Posted by Madeleine Richards on Tue, Mar 18, 2014 @ 02:08 PM

Yesterday, Margin Media wrote about the importance of Malaysia Airlines’ PR efforts. In wake of this growing tragedy, the airline has been providing affected families with accommodation, travel facilities, food and emotional support as well as information to support them in this time of need. The airline has also embedded a new feature on their website, in order to accommodate for the influx of messages they are receiving from families and media alike.

Malaysia Airlines has introduced a dark site to their website. By definition, a dark site is a pre-made, non-visible web site that is activated when a crisis or emergency occurs. With its general emergency information and contact information written in advance, in times of crisis the company is able add specific details of the event immediately before the website is activated. Furthermore, it acts as a funnelling tool for information, allowing the regular website to resume day-to-day business, whilst the dark site acts as a direct communicator for those needing emergency information.

In terms of the Malaysia Airlines dark site specifically, it contains near-daily numbered press releases summarising current findings and speculations in both English and Malaysian. It also again provides general query phone numbers for Malaysia and Beijing, Press/MEdia contact numbers for Malaysia, and a list of passengers on the missing flight complete with their nationality and age.

Many debate the importance of dark sites in our current technological climate for a number of reasons. Due to servers crashing due to the high amounts of panicked traffic, citizen journalism (‘dark blogs’) and social media providing not only real-time updates, but also conversation, some believe that they are a slower answer to finding necessary information fast.

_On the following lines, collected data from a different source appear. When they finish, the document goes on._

(** What the others do in the gaps of a call keeps the books. *)
Record gaps_keep (w : waiting_gaps) : Prop := {
  gw_before s : books_kept s (w.(wg_before) s);
  gw_between s : books_kept s (w.(wg_between) s);
  gw_after s : books_kept s (w.(wg_after) s);
  gw_chosen s : books_kept s (w.(wg_chosen) s);
  gw_probe n : books_kept n.(n_core) (w.(wg_probe) n).(n_core);
  gw_last n : books_kept n.(n_core) (w.(wg_last) n).(n_core);
}.
Record probe_gaps_keep (g : discovery_gaps) : Prop := {
  gp_built n : books_kept n.(n_core) (g.(dg_built) n).(n_core);
  gp_queue n : books_kept n.(n_core) (g.(dg_queue) n).(n_core);
}.

Section Whole.
  Context {A : Aead} {Sg : Signer} (msecs_to_jiffies : Z -> Z) (crypto_eddsa_public_key_check : bytes -> Z).

Lemma probe_keeps_books de g n : probe_gaps_keep g -> books_kept n.(n_core) (melodi_discovery_probe de g n).1.(n_core).
Proof.
  intros Hg. assert (books_kept n.(n_core) (probe_locked de n).1.(n_core)) as Hc.
  { apply quiet_books, quiet_aside. unfold probe_locked. destruct (_ || _); [reflexivity|].
    unfold melodi_counter_next_locked. now destruct (_ =? _). }
  unfold melodi_discovery_probe. destruct (probe_locked de n) as [n1 [control|error]]; [|exact Hc]. cbn [fst] in Hc.
  etransitivity; [exact Hc|]. etransitivity; [apply (gp_built g Hg)|]. set (n2 := dg_built g n1).
  destruct (control_frame _ _) as [frame|]; [|reflexivity]. unfold melodi_send_frame.
  destruct (frame_metadata _ _ _) as [meta|]; [|reflexivity]. destruct (se_skb _ 0); [|reflexivity].
  etransitivity; [apply (gp_queue g Hg)|]. set (n3 := dg_queue g n2).
  pose proof (outside_send_batch (se_namespace (de_send de)) (se_running (de_send de)) (se_carrier (de_send de)) (se_net (de_send de))
    n3.(n_core) [frame] meta control_request (se_queue_ms (de_send de))) as Ho. unfold melodi_core_send.
  destruct (melodi_core_send_batch _ _ _ _ _ _ _ _ _) as [s r]. cbn [fst n_core] in Ho |- *.
  apply quiet_books, quiet_aside. symmetry. now apply aside_outside.
Qed.

Lemma work_keeps_books w e now_ms later_ms s : gaps_keep w ->
  books_kept s (melodi_discovery_work msecs_to_jiffies crypto_eddsa_public_key_check w e now_ms later_ms s).
Proof.
  intros [H1 H2 H3 H4 _ _]. unfold melodi_discovery_work. pose proof (pick_accounted msecs_to_jiffies now_ms s) as Hp.
  destruct (discovery_pick _ _ _) as [a [|p|i ttl_ms]]; apply accounted_books in Hp; [exact Hp|exact Hp|].
  etransitivity; [exact Hp|]. etransitivity; [apply H4|]. set (s0 := wg_chosen w (set_data a s)).
  destruct (a_discovery_pending (data s0) !! i) as [p|]; [|reflexivity].
  pose proof (kept_direct books_kept quiet_books msecs_to_jiffies crypto_eddsa_public_key_check _ _ _ e s0 (waiting_args p ttl_ms) H1 H2 H3) as Hs.
  destruct (send_direct _ _ _ _ _ _ _ _) as [s1 sent]. cbn [fst] in Hs.
  pose proof (finish_accounted msecs_to_jiffies later_ms i sent s1) as Hf. destruct (discovery_finish _ _ _ _ _) as [a' [[q error]|]];
    apply accounted_books in Hf; (etransitivity; [exact Hs|exact Hf]).
Qed.

Lemma pending_admit_keeps_books w de g copied now_ms n m d : gaps_keep w -> probe_gaps_keep g ->
  m.(sa_source_service) <> 0 -> 0 <= now_ms -> 0 <= m.(sa_ttl_ms) -> now_ms + Z.max m.(sa_ttl_ms) 5000 <= U64_MAX ->
  books_kept n.(n_core) (melodi_discovery_pending_admit msecs_to_jiffies w de g copied now_ms n m d).1.(n_core).
Proof.
  intros [_ _ _ _ H4 H5] Hg W1 W2 W3 W4. unfold melodi_discovery_pending_admit. destruct (has _ MELODI_F_DONTWAIT); [reflexivity|].
  destruct (_ && _); [reflexivity|].
  pose proof (accounted_books _ _ _ _ _ (step_accounted msecs_to_jiffies n.(n_core) (EvAdmit now_ms m d) (conj W1 (conj W2 (conj W3 W4))))) as Ha.
  cbn [waiting_step] in Ha. destruct (discovery_admit_locked _ _ _ _ _) as [a [[i probe]|error]]; cbn [fst] in Ha |- *; [|exact Ha].
  etransitivity; [exact Ha|]. change (set_data a (n_core n)) with (n_core (with_data a n)). etransitivity; [apply H4|].
  set (n1 := wg_probe w _). assert (books_kept n1.(n_core) (if probe then melodi_discovery_probe de g n1 else (n1, Ok tt)).1.(n_core)) as Hp.
  { destruct probe; [now apply probe_keeps_books|reflexivity]. }
  destruct (if probe then _ else _) as [n2 probed]. cbn [fst] in Hp. etransitivity; [exact Hp|]. etransitivity; [apply H5|].
  set (n3 := wg_last w n2). destruct probed as [[]|error]; cbn [fst].
  - intros Hok. exact (proj1 (same_waits_ok _ _ (schedule_waits _ _) Hok)).
  - exact (accounted_books _ _ _ _ _ (clear_accounted n3.(n_core) i)).
Qed.

(** What a message that finds no session has passed. *)
Lemma direct_unreachable before between after e s m s' :
  send_direct msecs_to_jiffies crypto_eddsa_public_key_check before between after e s m = (s', Err EHOSTUNREACH) ->
  m.(sa_source_service) <> 0 /\ m.(sa_ttl_ms) <= MELODI_TTL_DEFAULT_MS.
Proof.
  unfold send_direct. destruct (_ || _) eqn:E; [discriminate|]. intros _. rewrite !orb_false_iff, !Z.eqb_neq, !Z.ltb_ge in E. intuition.
Qed.
End Whole.

Lemma calls_kept {A : Aead} {Sg : Signer} msecs_to_jiffies check w e de g copied now_ms later_ms n m queue_discovery :
  gaps_keep w -> probe_gaps_keep g -> 0 <= now_ms -> 0 <= m.(sa_ttl_ms) -> now_ms + Z.max MELODI_TTL_DEFAULT_MS 5000 <= U64_MAX ->
  waits_ok (ndev n).(d_data) ->
  waits_ok (ndev (melodi_data_send_internal msecs_to_jiffies check w e de g copied now_ms n m queue_discovery).1).(d_data) /\
  waits_ok (data (melodi_discovery_work msecs_to_jiffies check w e now_ms later_ms n.(n_core))).
Proof.
  intros Hw Hg W1 W2 W3 Hok. split; [|now apply work_keeps_books]. unfold melodi_data_send_internal.
  pose proof (kept_direct books_kept quiet_books msecs_to_jiffies check _ _ _ e n.(n_core) m (gw_before w Hw) (gw_between w Hw) (gw_after w Hw)) as Hs.
  pose proof (direct_unreachable msecs_to_jiffies check (wg_before w) (wg_between w) (wg_after w) e n.(n_core) m) as Hu.
  destruct (send_direct _ _ _ _ _ _ _ _) as [s sent]. cbn [fst] in Hs. specialize (Hs Hok).
  destruct sent as [[]|[]]; try exact Hs. destruct (sa_destination m) as [d|]; [|exact Hs]. destruct queue_discovery; [|exact Hs].
  destruct (Hu s eq_refl) as [U1 U2]. apply (pending_admit_keeps_books msecs_to_jiffies w de g copied now_ms (with_core s n) m d Hw Hg U1 W1 W2); [lia|exact Hs].
Qed.

(** Whole calls keep the books.  Sending a message, directly or from the messages
    that wait, filing one that finds no session, with the probe for its peer, and the
    work that sends what waits leave the books in order, whatever everybody else does
    in the gaps where they release the lock, as long as that keeps the books too. *)
Theorem calls_keep_books {A : Aead} {Sg : Signer} msecs_to_jiffies check w e de g copied now_ms later_ms n m queue_discovery :
  gaps_keep w -> probe_gaps_keep g -> 0 <= now_ms -> 0 <= m.(sa_ttl_ms) -> now_ms + Z.max MELODI_TTL_DEFAULT_MS 5000 <= U64_MAX ->
  waits_ok (ndev n).(d_data) ->
  waits_ok (ndev (melodi_data_send_internal msecs_to_jiffies check w e de g copied now_ms n m queue_discovery).1).(d_data) /\
  waits_ok (data (melodi_discovery_work msecs_to_jiffies check w e now_ms later_ms n.(n_core))).
Proof. exact (calls_kept msecs_to_jiffies check w e de g copied now_ms later_ms n m queue_discovery). Qed.

(** ** A message for a node that has not been heard *)

Definition sample_waiting : send_args :=
  MkSend (Some (Mapping.sample_node 0x1b)) 10 20 [1; 2; 3] MELODI_F_RELIABLE 4 3000 7 1 2 0.

Lemma fresh_waits : waits_ok (ndev node_a).(d_data).
Proof. apply empty_ok; vm_compute; reflexivity. Qed.

Lemma admission_exact_witness :
  let '(a', r) := discovery_admit_locked (nlink node_a) 1000 sample_waiting (Mapping.sample_node 0x1b) (ndev node_a).(d_data) in
  r = Ok (0%nat, true) /\ waits_ok a' /\ waiting a' = [waiting_message sample_waiting (Mapping.sample_node 0x1b) 4000].
Proof.
  pose proof (admission_exact (nlink node_a) 1000 sample_waiting (Mapping.sample_node 0x1b) (ndev node_a).(d_data)
    fresh_waits ltac:(discriminate) ltac:(by_decide) ltac:(by_decide) ltac:(by_decide)) as H.
  destruct (discovery_admit_locked _ _ _ _ _) as [a' r] eqn:E. vm_compute in E. injection E as <- <-.
  match type of H with match ?x with _ => _ end => assert (x = Ok (true, 4000)) as Ea by (vm_compute; reflexivity); rewrite Ea in H end.
  destruct H as (i & [= <-] & H & _). split; [reflexivity|]. split; [exact H|vm_compute; reflexivity].
Defined.

(** It is let in, nobody answers, and three seconds later its binding is told. *)
Definition sample_wait : list waiting_event := [EvAdmit 1000 sample_waiting (Mapping.sample_node 0x1b); EvPick 2000; EvPick 4000].

Lemma waiting_conserved_witness :
  let s' := waiting_run sample_jiffies node_a.(n_core) sample_wait in
  waits_ok (data s') /\ waiting (data s') = [] /\ c_log s' = [DeliveryError 7 1 10 4 EHOSTUNREACH].
Proof.
  destruct (waiting_conserved sample_jiffies node_a.(n_core) sample_wait fresh_waits) as [H _].
  - repeat constructor; by_decide || discriminate.
  - split; [exact H|]. split; vm_compute; reflexivity.
Defined.

Definition sample_gaps : waiting_gaps := MkWaitingGaps id id id id id id.

(** The message is sent, and filed because the node has no session. *)
Definition sample_sent : node * result unit := Eval vm_compute in
  @melodi_data_send_internal sample_jiffies toy_aead (toy_signer 0x1a) (fun _ => 1) sample_gaps (de_send (sample_around 209 30))
    (sample_around 209 30) sample_alone true 1000 node_a sample_waiting true.

Lemma sample_sent_ok : waits_ok (ndev sample_sent.1).(d_data).
Proof.
  assert (sample_sent = @melodi_data_send_internal sample_jiffies toy_aead (toy_signer 0x1a) (fun _ => 1) sample_gaps (de_send (sample_around 209 30))
    (sample_around 209 30) sample_alone true 1000 node_a sample_waiting true) as -> by (vm_compute; reflexivity).
  apply (@calls_kept toy_aead (toy_signer 0x1a) sample_jiffies (fun _ => 1) sample_gaps (de_send (sample_around 209 30))
    (sample_around 209 30) sample_alone true 1000 1000 node_a sample_waiting true); try by_decide; try exact fresh_waits.
  - constructor; intros; exact (fun h => h).
  - constructor; intros; exact (fun h => h).
Qed.

Lemma calls_keep_books_witness :
  sample_sent.2 = Ok tt /\ length (waiting (ndev sample_sent.1).(d_data)) = 1%nat /\ waits_ok (ndev sample_sent.1).(d_data).
Proof.
  split; [vm_compute; reflexivity|]. split; [vm_compute; reflexivity|].
  assert (sample_sent = @melodi_data_send_internal sample_jiffies toy_aead (toy_signer 0x1a) (fun _ => 1) sample_gaps (de_send (sample_around 209 30))
    (sample_around 209 30) sample_alone true 1000 node_a sample_waiting true) as -> by (vm_compute; reflexivity).
  apply (@calls_keep_books toy_aead (toy_signer 0x1a) sample_jiffies (fun _ => 1) sample_gaps (de_send (sample_around 209 30))
    (sample_around 209 30) sample_alone true 1000 1000 node_a sample_waiting true); try by_decide; try exact fresh_waits.
  - constructor; intros; exact (fun h => h).
  - constructor; intros; exact (fun h => h).
Defined.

However, in a situation like this, a dark site is an ideal step that Malaysia Airlines took. There was no mayday, no distress messages, and currently, experts are nowhere closer to solving what happened to flight MH370 nearly a week and a half later. Malaysia Airlines’ dark site provides a constant form of engagement with the distressed families. As the rumours and conspiracies grow in both nature and number, the dark site offers a streamlined collection of approved messages, releases and statements that confirm only what has been approved.

It provides solace where closure is scarce, and acts as a barrier protecting the families and friends affected from untruths. As the world desperately tries to piece together what happened to Flight MH370, the importance of the dark site should be acknowledged.